What needs to be done: Where the line containing "Record Dirty := MkDirty" appears in the records below, begin there and write out each line exactly until the last one, and nothing more.

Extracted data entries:

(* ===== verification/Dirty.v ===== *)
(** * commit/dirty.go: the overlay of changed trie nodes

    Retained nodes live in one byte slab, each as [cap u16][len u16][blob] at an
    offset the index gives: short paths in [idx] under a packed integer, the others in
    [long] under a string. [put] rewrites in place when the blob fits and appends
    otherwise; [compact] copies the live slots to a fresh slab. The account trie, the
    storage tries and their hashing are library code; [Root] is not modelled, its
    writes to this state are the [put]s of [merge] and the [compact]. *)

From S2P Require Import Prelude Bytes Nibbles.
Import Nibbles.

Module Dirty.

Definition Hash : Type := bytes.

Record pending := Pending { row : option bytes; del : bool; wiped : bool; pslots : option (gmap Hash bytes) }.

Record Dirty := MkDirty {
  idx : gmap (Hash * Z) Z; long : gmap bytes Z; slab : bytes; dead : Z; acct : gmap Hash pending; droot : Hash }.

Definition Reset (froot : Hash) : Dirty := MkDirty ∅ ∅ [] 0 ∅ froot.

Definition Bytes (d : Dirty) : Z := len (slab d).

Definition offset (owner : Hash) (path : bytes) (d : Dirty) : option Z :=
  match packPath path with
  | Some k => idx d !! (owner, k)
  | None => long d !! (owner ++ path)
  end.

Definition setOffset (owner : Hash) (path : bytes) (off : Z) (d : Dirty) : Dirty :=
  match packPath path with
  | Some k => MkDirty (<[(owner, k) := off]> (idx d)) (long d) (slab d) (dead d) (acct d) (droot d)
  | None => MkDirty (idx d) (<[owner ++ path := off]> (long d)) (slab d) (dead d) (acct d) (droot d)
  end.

Your solution:
Record Dirty := MkDirty {
  idx : gmap (Hash * Z) Z; long : gmap bytes Z; slab : bytes; dead : Z; acct : gmap Hash pending; droot : Hash }.

Definition Reset (froot : Hash) : Dirty := MkDirty ∅ ∅ [] 0 ∅ froot.

Definition Bytes (d : Dirty) : Z := len (slab d).

Definition offset (owner : Hash) (path : bytes) (d : Dirty) : option Z :=
  match packPath path with
  | Some k => idx d !! (owner, k)
  | None => long d !! (owner ++ path)
  end.

Definition setOffset (owner : Hash) (path : bytes) (off : Z) (d : Dirty) : Dirty :=
  match packPath path with
  | Some k => MkDirty (<[(owner, k) := off]> (idx d)) (long d) (slab d) (dead d) (acct d) (droot d)
  | None => MkDirty (idx d) (<[owner ++ path := off]> (long d)) (slab d) (dead d) (acct d) (droot d)
  end.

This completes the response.